Aim of the task: From the records below, copy each line in which the string "enough" occurs.

(Input)

(* ===== verification/Prelude.v ===== *)
(** * Athena-class agent: a verification development

    The program is a long-running agent written in Go. A session wakes
    ([internal/app]), resolves a lifecycle plan ([internal/lifecycle]), assembles its
    context from identity documents and memory ([internal/assembly],
    [internal/identity], [internal/awareness]), runs the model-and-tools loop behind a
    content gateway ([internal/engine], [internal/aegis], [internal/tools]), archives
    every turn in T2, and is afterwards consolidated into T3 narratives by fenced jobs
    ([internal/metabolism]). T2 logs, T3 narratives, T4 reflections, T5 entities, jobs,
    plans, anchors and the trust registry live in one SQLite file ([internal/platform]); citations between
    records form a graph that carries trust and inference distance ([internal/memory]).

    ** Conventions

    - Fallible code is [result]; code with state is [M S A := S -> S * result A], with
      [let!] for [if err != nil { return }], [try!] where the code inspects the error,
      [wrapM] for [fmt.Errorf("...: %w", err)]. A panic is [None] of an option. Error
      texts are the program's; [errors_Is] walks wrapped errors.
    - Integers are [Z], wrapped at 64 bits by [wrap64] where overflow can matter;
      durations and instants are nanoseconds in [Z]; strings are their bytes; floats
      are binary64 of [SpecFloat], computed and compared as the hardware does.
    - A table is its list of rows, a statement the function its SQL denotes, and the
      driver may fail any statement ([Db.db_fault]); [Db.transact] rolls back.
    - Services outside the repository are parameters: the driver's failures, random
      bytes, the language model, embeddings, Unicode tables, [sort.Slice] on ties,
      [math.Exp] and [math.Pow], Go's map order. Interfaces between components are
      type classes, with their laws in a second class where clients rely on them.

    ** Files

    - [Prelude]: errors, the monad, strings, floats, time, sorting, row updates, tactics.
    - [Frames]: reusable facts about what a computation leaves unchanged.
    - [Types]: records, enums and validity tables of [pkg].
    - [Lifecycle]: [resolver.go] and the classifiers of [app/helpers.go].
    - [Db]: tables, statements, transactions, random IDs ([platform/storage/storage.go]).
    - [Jobs]: [jobs_sqlite.go]; interface [JobStore] with [JobStoreLaws].
    - [Consolidation]: [consolidation_sqlite.go], [metabolism/backlink.go] and the T2
      statements of [platform].
    - [Memory]: [memory/edges.go], [belief.go] and the staleness pass of [retrieve.go];
      interfaces [EdgeStore], [BeliefStore] with [MemoryLaws], which say what an operation
      changes of the graph and that it changes nothing of the rest of the store.
    - [MemoryStore]: the edge and belief statements of [platform/edges.go], the
      [belief_meta] column and RFC 3339 parsing; instance of [MemoryLaws].
    - [Retrieval]: rank fusion, T2 append, convergence window ([memory]).
    - [LifecycleStore]: [lifecycle_sqlite.go], [assembly_sqlite.go] with their CHECKs.
    - [Session]: [internal/session]: state machine, policy file, disclosures.
    - [Metabolism]: [salience.go], [compress.go], [pipeline.go].
    - [MemoryTiers]: the T3, T4, T5 and profile statements of [platform/memory.go], with
      LIKE matching and its escaping; [memory/tier3.go] to [tier5.go] over the interfaces
      [MemoryWriter] and [KGMutationStore].
    - [Json]: the part of [encoding/json] that cuts an object into raw members.
    - [Settings]: [platform/settings.go]; interface [SettingsStore].
    - [Runner]: [runner.go] over any lawful job store, [supervisor.go] as a step relation.
    - [Aegis]: [internal/aegis] and the trust registry of [platform/trust.go].
    - [Registry]: [tools/registry.go], [engine/tools.go].
    - [Engine]: [engine.go], [hooks.go] and the T2 logger of [hooks_phase3.go].
    - [Identity]: [internal/identity] and [platform/identity.go]; [AnchorLaws].
    - [Awareness]: [bridge.go], [grounding.go].
    - [Support]: log levels, events and [emit], [RedactDSN], random IDs, the table
      allowlist.
    - [Client]: [engine/client.go]: requests, the event-stream parser, thinking tags.
    - [Assembly]: [internal/assembly] and the runner's assembly configuration.
    - [ToolHandlers]: the built-in tools ([tools/*_cmds.go], [discover_handler.go]) and
      their registration ([register.go]).
    - [Sandbox], [Socket], [Advisor], [Dispatcher]: the tool socket's side of the program
      ([tools/sandbox.go], [uds.go], [advisor.go], [cli.go]) and its client [cmd/cli].
    - [Server]: the accept loop of [tools/uds.go].
    - [Daemon]: [internal/daemon] and [channels/registry.go].
    - [Peripheral]: [awareness/peripheral.go] and the observing hooks of
      [hooks_phase3.go].
    - [SessionRunner]: [RunSession] of [app/session_runner.go], whole; [SessionProps]: its
      theorems.
    - [Agent]: sessions and metabolism workers interleaved over one store, as a step
      relation into which the calls of [SessionRunner] and [Runner] unfold.
    - [Recovery]: [metabolism/recovery.go] and the job helpers of [jobs.go].
    - [Dsn]: store construction and the driver wrapper ([platform/db.go]); [Migrate]:
      [cmd/migrate]; [Config]: [platform/config.go]; [App]: the composition root
      ([app/app.go], [profile.go], [cmd/agent]).
    - [Builders]: the [New...] functions and chained setters of every package; the records
      the other files write are what the program's chains build.
    - [Embeddings]: the embedding worker and provider ([memory/embeddings.go]).
    - [Sql]: SQL as texts and values over an engine that is a parameter, for both
      dialects; [StorageSqlite], [StoragePostgres]: the job, consolidation, lifecycle and
      assembly stores of [platform/storage], as the texts each sends; [Portability]:
      they ask the same of the engine; [PlatformPg]: the PostgreSQL twins of the tier,
      edge, trust, identity and settings stores; [PgProps]: what those send; [Dbwrap]: the
      adapters that make [database/sql] and pgx one interface; [Backlink]: the first link
      transaction and the job helpers of [metabolism], as texts.
    - [Channels]: the stdin, Discord and forum adapters; [Benchmark]: [internal/benchmark]
      and [cmd/benchmark]; [Phase1]: [app/phase1.go] and [engine/loop.go].

    ** What the theorems show

    - The agent as a whole remembers: however sessions and workers interleave, overtake
      each other, die and restart, a session whose job reads completed has every entry of
      its experience in a stored narrative, and nothing once recorded is lost
      ([Agent.agent_remembers], [Agent.agent_forgets_nothing]). The invariant spans the
      session runner, the job store, the runner, the pipeline and the consolidation store;
      [Agent.calls_are_steps] ties it to the code's calls. Every step of a session or a
      worker is the store's own operation; what is assumed is that the model, the tools,
      the gateway and the other stores do not themselves write jobs, T2 or T3.
    - Consolidation is exactly-once per claim: a superseded worker is fenced, a commit
      is atomic under any driver failure, a completed job leaves nothing uncovered, a
      retry converges, and an external log reaches the compressor only screened or
      bracketed. A failed run leaves every table as it was but the trust registry, which
      live screening writes. The supervisor respects its bound on every interleaving, and
      a nil drain means that the wait group was empty once, no more.
    - The loop is safe and bounded: no tool runs on arguments the gateway refused, the
      history threads every call to its result, and the loop ends, provided its steering
      channel drains (a session has none).
    - A context is delivered only over verified identity documents, with every phase
      accounted for; only identity failures abort.
    - The memory graph: distrust reaches exactly what derives from a source, inference
      distance is a shortest path, decay is idempotent and respects the agent's own
      ratings, fusion ranks soundly, the column codecs round-trip.
    - A session writes its plan, wake facts and manifest before it loops, dispatches
      metabolism last and at most once, and runs under a well-formed plan whatever fails.
    - The stream parser says what the stream says, however it was cut into deltas.
    - Entity search is literal whatever the query; expiry and supersession lose no row;
      reflections keep the agent's words and confidence; proposals change only what the
      agent owns; recall stays in its session.
    - The daemon starts sessions only for screened events; nudges are rationed; the
      sandbox runs only what its mode allows; frames round-trip and an exchange over the
      socket is exact; tier gating holds; the advisor's budget, for one caller and many.
    - Plans follow the documented priorities and satisfy the schema; stores keep their
      invariants along every history; policy files are validated, failing closed.
    - The application is wired over one database or refuses to start; migration applies
      each file once, statement by statement, and stops at the first that fails; a started
      agent has everything its profile asks for.
    - Two dialects, one store: the SQLite and PostgreSQL stores send the same statements up
      to placeholders and time functions, and the PostgreSQL twins write only fixed texts;
      the two driver adapters run every program alike on drivers that answer alike.
    - Some theorems record behaviour that looks unintended ([stale_worker_commits_narrative],
      [fallback_pipeline_is_inert], [drain_nil_misses_submission],
      [Scan_panics_when_lowering_grows], [new_source_stays_at_prior],
      [sequential_terminate_leaves_calls_unanswered], [session_never_verifies_identity],
      [echoes_panic_without_store], [failed_first_boot_disarms_witness_check],
      [unrated_beliefs_go_stale], [dispatch_ignores_policy],
      [fallback_policy_is_the_resolved_profile], [buildMessages_role_and_content],
      [stripThinkingTokens_reassembles], [tool_reflection_is_rated_zero],
      [registered_recall_refuses], [profiles_unreadable], [single_bound_is_lost],
      [supersede_by_itself_hides], [amended_document_unverifiable], [budget_overrun],
      [redirection_escapes], [positional_verbs_fail], [help_commands_unknown],
      [startup_notes_lost], [no_gateway_panics], [manifest_of_unknown_plan],
      [NewStore_refuses_postgres], [migrate_refuses_postgres], [unknown_scheme_is_sqlite],
      [adaptForSQLite_rewrites_data], [failed_NewApp_leaks], [refused_batch_starves_others],
      [recovered_job_keeps_its_lease], [closed_steering_spins],
      [failed_run_scores_its_source], [pgx_lookups_fail_when_empty], [jsonb_hides_stale], [quiet_channel_redelivers],
      [forum_cursor_keeps_its_second], [PrintScores_panics], [partial_judgement_passes],
      [compare_refuses_results], [postgres_fence_refuses], [broken_listener_spins],
      [RedactDSN_limits]).

    ** Fuel

    The loop of the engine has fuel [MaxIterations], and a second fuel for the receives of
    its steering drain, which nothing in the code bounds. [Engine.RunLoop_terminates] shows
    that neither runs out when the channel drains, [Engine.closed_steering_spins] that no
    fuel is enough when it is closed; a session has no such channel and fuel 0 does
    ([SessionProps.session_loop_returns]). The graph searches take fuel as an argument; one more than
    the number of links is enough ([Memory]). The scanner's loop is bounded by the
    length of the text it scans ([Aegis.findAll]). Everything else is structural.

    ** Not modelled

    Log output, and the goroutines that only carry values between channels. Events: [emit]
    and the records are in [Support], but the engine's sink is nil in every configuration
    the program builds, so its loop emits nothing. Helpers that nothing calls: [placeholder]
    and [jsonUpdate] of [platform/edges.go], [RecordDisclosure] of [session/disclosure.go].
    Text cut short only for the log ([truncate] of the client, [truncateSandbox]). The statements of the
    schema files are SQL, given to the migration tool as data; their CHECKs are in the
    stores' tables. What remains of the Go code is imports, interface declarations (the
    classes and records here), field lists of objects that appear as arguments, and
    compile-time interface checks.
    The embedding worker runs alone, one tick after another. In the stores modelled as rows
    the JSON of the [belief_meta] and provenance columns appears as the columns it encodes;
    [Sql] has its text. Foreign keys are enforced or not as the driver is configured
    ([Db.db_foreign_keys]). The PostgreSQL stores are texts over an engine parameter, so
    nothing is said of how PostgreSQL executes them. HTTP bodies are records, and JSON is a
    parameter except where [Json] and [Sql] model it.

    Assumptions worth knowing: the runner's language model and tool registry are present
    (a nil one panics when used); a goroutine that [RunSession] starts is returned as the
    job it was started for; the transport's reader reports its own errors; what a driver
    does with a TEXT column scanned into [time.Time] is the parameter [Db.db_time_scan];
    the scanner's limit on JSON nesting (10000) is not modelled; nor is the panic with which
    [sync.WaitGroup] may answer an [Add] concurrent with [Wait], which the supervisor's drain
    does not exclude. *)

From Stdlib Require Export ZArith Lia.
From Corelib Require Export SpecFloat.
From stdpp Require Export base gmap strings sorting pretty numbers list_relations list.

(End Input)

Written solution:
    fuel is enough when it is closed; a session has no such channel and fuel 0 does
    the number of links is enough ([Memory]). The scanner's loop is bounded by the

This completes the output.